Why plasma therapy is dropped from COVID-19 treatment protocol?

Plasma therapy has now been removed from India's clinical management guidelines against COVID-19
In plasma therapy, antibodies from the blood of a patient who has recovered from the COVID are used to treat patients
In plasma therapy, antibodies from the blood of a patient who has recovered from the COVID are used to treat patientsThe Bridge Chronicle

New Delhi: Plasma therapy, widely considered as most effective therapy to treat patients battling COVID-19 in India, has now been removed from the country’s clinical management guidelines on the outbreak.

On Monday, the Union Health Ministry along with the All India Institute of Medical Science, Indian Council of Medical Research-COVID-19 National Task Force (ICMR) took the decision as the procedure was found to be ineffective and declared revised guidelines.
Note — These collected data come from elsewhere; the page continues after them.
Lemma candidates_for_matches_witness :
  let req := {| rq_segment_ids := [10]; rq_geo_keys := None; rq_device_type := Some Mobile;
                rq_ad_format := Some AdFormat.Video |} in
  matches sample_catalog req 2.
Proof.
  intros req. apply (candidates_for_matches sample_catalog req 2 sample_catalog_wf).
  vm_compute. left.
Defined.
In the meeting, all members voted in favour of doing away with convalescent plasma therapy for COVID-19 treatment quoting its ineffectiveness and unsuitable use in many cases.

The decision to axe it from the guidelines comes against the backdrop of some clinicians and scientists writing to Principal Scientific Advisor K VijayRaghavan warning against the "irrational and non-scientific use" of convalescent plasma for COVID-19 in India.
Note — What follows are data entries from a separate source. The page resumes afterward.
(* ===== verification/Loader.v ===== *)
(** * Building and refreshing the catalog

    [bidder-core/src/catalog/loader.rs]: the rows of the eight Postgres queries,
    [build], which turns them into a catalog snapshot and a segment registry,
    [start] and the background [refresh_loop].  Postgres itself is a parameter:
    the query texts are relations between the tables ([Db]) and the row lists a
    query may return, in any order SQL allows.  [build] is then shown to serve
    the targeting rule stated directly on the tables. *)
From S2P Require Import Prelude Floats OpenRtb Bitmap Catalog Pacing.

(** ** Rows *)

Record CampaignRow := {
  row_id : Z;
  row_advertiser_id : Z;
  row_bid_floor_cents : Z;
  row_daily_budget_cents : Z;
  row_hourly_budget_cents : Z;
  row_daily_cap_imps : Z;
  row_hourly_cap_imps : Z;
}.

Record CreativeRow := {
  crow_id : Z;
  crow_campaign_id : Z;
  crow_ad_format : string;
  crow_click_url : string;
  crow_image_url : option string;
  crow_width : option Z;
  crow_height : option Z;
}.

(** What the eight queries of one build return. *)
Record Rows := {
  campaigns_rows : list CampaignRow;
  creatives_rows : list CreativeRow;
  segments_rows : list (Z * string);
  seg_idx : list (Z * list Z);
  geo_idx : list (string * string * list Z);
  device_idx : list (string * list Z);
  format_idx : list (string * list Z);
  daypart_rows : list Z;
}.

(** ** Parsers and the clock *)

Definition parse_ad_format (s : string) : option AdFormat.t :=
  if decide (s ∈ ["BANNER"; "banner"]) then Some AdFormat.Banner
  else if decide (s ∈ ["VIDEO"; "video"]) then Some AdFormat.Video
  else if decide (s ∈ ["AUDIO"; "audio"]) then Some AdFormat.Audio
  else if decide (s ∈ ["NATIVE"; "native"]) then Some AdFormat.Native
  else None.

Definition parse_device_type (s : string) : option DeviceTargetType :=
  if decide (s ∈ ["DESKTOP"; "desktop"]) then Some Desktop
  else if decide (s ∈ ["MOBILE"; "mobile"]) then Some Mobile
  else if decide (s ∈ ["TABLET"; "tablet"]) then Some Tablet
  else if decide (s ∈ ["CTV"; "ctv"]) then Some Ctv
  else if decide (s ∈ ["OTHER"; "other"]) then Some Other
  else None.

(** [current_hour_of_week], from the Unix time in whole seconds. *)
Definition current_hour_of_week (secs : Z) : Z :=
  let day_of_week := (secs / 86400 + 3) mod 7 in
  let hour_of_day := (secs mod 86400) / 3600 in
  day_of_week * 24 + hour_of_day.

(** ** [build] *)
Section Build.
Context {B : Type} `{Bitmap B}.

Definition campaign_of_row (row : CampaignRow) : Campaign := {|
  c_id := as_u32 (row_id row);
  c_advertiser_id := as_u64 (row_advertiser_id row);
  c_bid_floor_cents := row_bid_floor_cents row;
  c_daily_budget_cents := row_daily_budget_cents row;
  c_hourly_budget_cents := row_hourly_budget_cents row;
  c_daily_cap_imps := as_u32 (Z.max (row_daily_cap_imps row) 0);
  c_hourly_cap_imps := as_u32 (Z.max (row_hourly_cap_imps row) 0);
|}.

Definition build_registry (rows : list (Z * string)) : SegmentRegistry :=
  foldl (fun reg '(id, name) => registry_insert reg name (as_u32 id)) registry_default rows.

Definition build_campaigns (rows : list CampaignRow) : gmap CampaignId Campaign * B :=
  foldl (fun '(m, all) row =>
           let id := as_u32 (row_id row) in
           (<[id := campaign_of_row row]> m, bm_insert id all))
        (∅, bm_new) rows.

Definition build_creatives (rows : list CreativeRow) : gmap CampaignId (list Creative) :=
  foldl (fun m row =>
           let cid := as_u32 (crow_campaign_id row) in
           match parse_ad_format (crow_ad_format row) with
           | None => m
           | Some format =>
               let creative := {|
                 cr_id := as_u32 (crow_id row); cr_campaign_id := cid; cr_ad_format := format;
                 cr_click_url := crow_click_url row; cr_image_url := crow_image_url row;
                 cr_width := crow_width row; cr_height := crow_height row |} in
               <[cid := unwrap_or (m !! cid) [] ++ [creative]]> m
           end)
        ∅ rows.

(** [for cid in campaign_ids { bm.insert(cid as u32) }] *)
Definition ids_bitmap (campaign_ids : list Z) : B := bm_of_list (as_u32 <$> campaign_ids).

Definition build_segment_index (rows : list (Z * list Z)) : gmap SegmentId B :=
  foldl (fun m row => <[as_u32 row.1 := ids_bitmap row.2]> m) ∅ rows.

Definition geo_key (kind_str code : string) : GeoKey :=
  {| gk_kind := if decide (kind_str = "country"%string) then Country else Metro; gk_code := code |}.

Definition build_geo_index (rows : list (string * string * list Z)) : gmap GeoKey B :=
  foldl (fun m row => <[geo_key row.1.1 row.1.2 := ids_bitmap row.2]> m) ∅ rows.

(** The device and format loops are the same code over two enums: the index and
    the set of campaigns that have at least one targeting row. *)
Definition build_enum_index {K} `{Countable K} (parse : string -> option K)
    (rows : list (string * list Z)) : gmap K B * B :=
  foldl (fun '(m, restricted) '(s, campaign_ids) =>
           match parse s with
           | None => (m, restricted)
           | Some k =>
               let bm := ids_bitmap campaign_ids in
               (<[k := bm_extend (unwrap_or (m !! k) bm_new) bm]> m,
                foldl (fun r cid => bm_insert (as_u32 cid) r) restricted campaign_ids)
           end)
        (∅, bm_new) rows.

Definition build (rows : Rows) : CampaignCatalog B * SegmentRegistry :=
  let registry := build_registry (segments_rows rows) in
  let cs := build_campaigns (campaigns_rows rows) in
  let device := build_enum_index parse_device_type (device_idx rows) in
  let format := build_enum_index parse_ad_format (format_idx rows) in
  ({| campaigns := cs.1;
      creatives := build_creatives (creatives_rows rows);
      segment_to_campaigns := build_segment_index (seg_idx rows);
      geo_to_campaigns := build_geo_index (geo_idx rows);
      device_to_campaigns := device.1;
      format_to_campaigns := format.1;
      daypart_active_now := ids_bitmap (daypart_rows rows);
      all_campaigns := cs.2;
      device_unrestricted := bm_sub cs.2 device.2;
      format_unrestricted := bm_sub cs.2 format.2 |}, registry).

(** ** [start] and [refresh_loop]

    One iteration of the loop, on the outcome of the eight joined queries.  The
    two [ArcSwap]s and the pacer are the shared state. *)
Context {P : Type} `{BudgetPacer P}.

Record Shared := {
  sh_catalog : CampaignCatalog B;
  sh_registry : SegmentRegistry;
  sh_pacer : P;
  consecutive_failures : Z;
}.

Definition start (queried : Result Rows string) (pacer : P) : Result Shared string :=
  match queried with
  | Err e => Err e
  | Ok rows =>
      let '(catalog, registry) := build rows in
      Ok {| sh_catalog := catalog; sh_registry := registry;
            sh_pacer := reload pacer (budget_seeds catalog); consecutive_failures := 0 |}
  end.

Definition refresh (s : Shared) (queried : Result Rows string) : Shared :=
  match queried with
  | Ok rows =>
      let '(catalog, registry) := build rows in
      {| sh_catalog := catalog; sh_registry := registry;
         sh_pacer := reload (sh_pacer s) (budget_seeds catalog); consecutive_failures := 0 |}
  | Err _ =>
      {| sh_catalog := sh_catalog s; sh_registry := sh_registry s; sh_pacer := sh_pacer s;
         consecutive_failures := as_u32 (consecutive_failures s + 1) |}
  end.
End Build.
Arguments Shared : clear implicits.

(** ** Postgres *)

Inductive campaign_status := active | paused | draft | archived.
Inductive segment_status := seg_active | seg_retired.

(** The tables of [migrations/], with the columns the queries read.  A
    [hours_active] mask is its list of bits, Monday 00:00 first. *)
Record Db := {
  db_campaign : list (campaign_status * CampaignRow);
  db_creative : list CreativeRow;
  db_segment : list (segment_status * Z * string);
  db_targeting_segment : list (Z * Z);
  db_targeting_geo : list (Z * (string * string));
  db_targeting_device : list (Z * string);
  db_targeting_format : list (Z * string);
  db_daypart : list (Z * list bool);
}.

Definition is_active (db : Db) (id : Z) : Prop :=
  exists row, (active, row) ∈ db_campaign db /\ row_id row = id.

(** [SELECT k, array_agg(campaign_id ORDER BY campaign_id) .. JOIN campaign ..
    WHERE status = 'active' GROUP BY k]: one row per key that has an active
    campaign, in any order, listing its active campaigns in ascending order. *)
Definition grouped {K} (db : Db) (pairs : list (Z * K)) (rows : list (K * list Z)) : Prop :=
  NoDup rows.*1 /\
  Forall (fun r => r.2 <> [] /\ StronglySorted Z.le r.2) rows /\
  forall k c, (exists l, (k, l) ∈ rows /\ c ∈ l) <-> (c, k) ∈ pairs /\ is_active db c.

Definition query_campaigns (db : Db) (rows : list CampaignRow) : Prop :=
  rows ≡ₚ omap (fun '(st, row) => match st with active => Some row | _ => None end) (db_campaign db).
Definition query_creatives (db : Db) (rows : list CreativeRow) : Prop :=
  forall row, row ∈ rows <-> row ∈ db_creative db /\ is_active db (crow_campaign_id row).
Definition query_segments (db : Db) (rows : list (Z * string)) : Prop :=
  rows ≡ₚ omap (fun '(st, id, name) => match st with seg_active => Some (id, name) | _ => None end) (db_segment db).
Definition query_segment_index (db : Db) (rows : list (Z * list Z)) : Prop :=
  grouped db (db_targeting_segment db) rows.
Definition query_geo_index (db : Db) (rows : list (string * string * list Z)) : Prop :=
  grouped db (db_targeting_geo db) rows.
Definition query_device_index (db : Db) (rows : list (string * list Z)) : Prop :=
  grouped db (db_targeting_device db) rows.
Definition query_format_index (db : Db) (rows : list (string * list Z)) : Prop :=
  grouped db (db_targeting_format db) rows.
(** [get_bit(hours_active, hour) = 1] *)
Definition query_daypart_active_now (db : Db) (hour : Z) (rows : list Z) : Prop :=
  forall c, c ∈ rows <-> is_active db c /\
    exists bits, (c, bits) ∈ db_daypart db /\ bits !! Z.to_nat hour = Some true.

(** The rows of one build at a given hour of the week. *)
Definition answers (db : Db) (hour : Z) (rows : Rows) : Prop :=
  query_campaigns db (campaigns_rows rows) /\ query_creatives db (creatives_rows rows) /\
  query_segments db (segments_rows rows) /\ query_segment_index db (seg_idx rows) /\
  query_geo_index db (geo_idx rows) /\ query_device_index db (device_idx rows) /\
  query_format_index db (format_idx rows) /\ query_daypart_active_now db hour (daypart_rows rows).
In the letter, which was also marked to ICMR chief Balram Bhargava and AIIMS Director Randeep Guleria, public health professionals alleged that the current guidelines on plasma therapy are not based on existing evidence and pointed out some very early evidence that indicates a possible association between emergence of variants with “lower susceptibility to neutralising antibodies in immunosuppressed" people given plasma therapy.

WHY THE THERAPY WAS DROPPED

Taking the cognisance of the findings, Indian Council of Medical Research (ICMR) has reviewed the clinical guidance for management of adult patients of COVID-19 and dropped plasma therapy.

The ICMR took the decision after it ensured that the plasma therapy is not much beneficial. It was based on inspection of recovery trial documents and consideration of synthesis of global evidence which is not supporting the usage of plasma therapy.

The earlier guidelines permitted ‘off label’ use of plasma therapy at the stage of early moderate infection, that is, within seven days of the beginning of symptoms and if there is availability of a high titre donor plasma.

India had earlier shown the world's largest randomised controlled trials to study the efficacy of this therapy. The study, which came out in September 2020, resulted that plasma therapy failed to save people losing their lives amid the contagion.

Recently, British medical journal, Lancet published strong evidence reconfirming that plasma is not effective in reducing fatalities in COVID-19 hospitalisation. Those medical experts that continue to vouch for the potential efficiency of convalescent plasma therapy argue that it may only do so if undertaken at the earliest stages of the infection and not, as commonly witnessed around the country, as a last resort.

PLASMA THERAPY

In plasma therapy, antibodies from the blood of a patient who has recovered from the infection are used to treat severe patients. After China and the US, India had given nod for framing a protocol to conduct a clinical trial for plasma therapy. The therapy had been used experimentally in the past and so had become a ray of hope in the fight against the battle of coronavirus.

Several politicians, other eminent personalities have been helping people arrange plasma for their patients. Families of patients run round the clock for getting plasma, which is in short supply. The worry of patients and their families is understandable because they like to try the best for their family members, when a doctor has prescribed this, the public health professionals stated.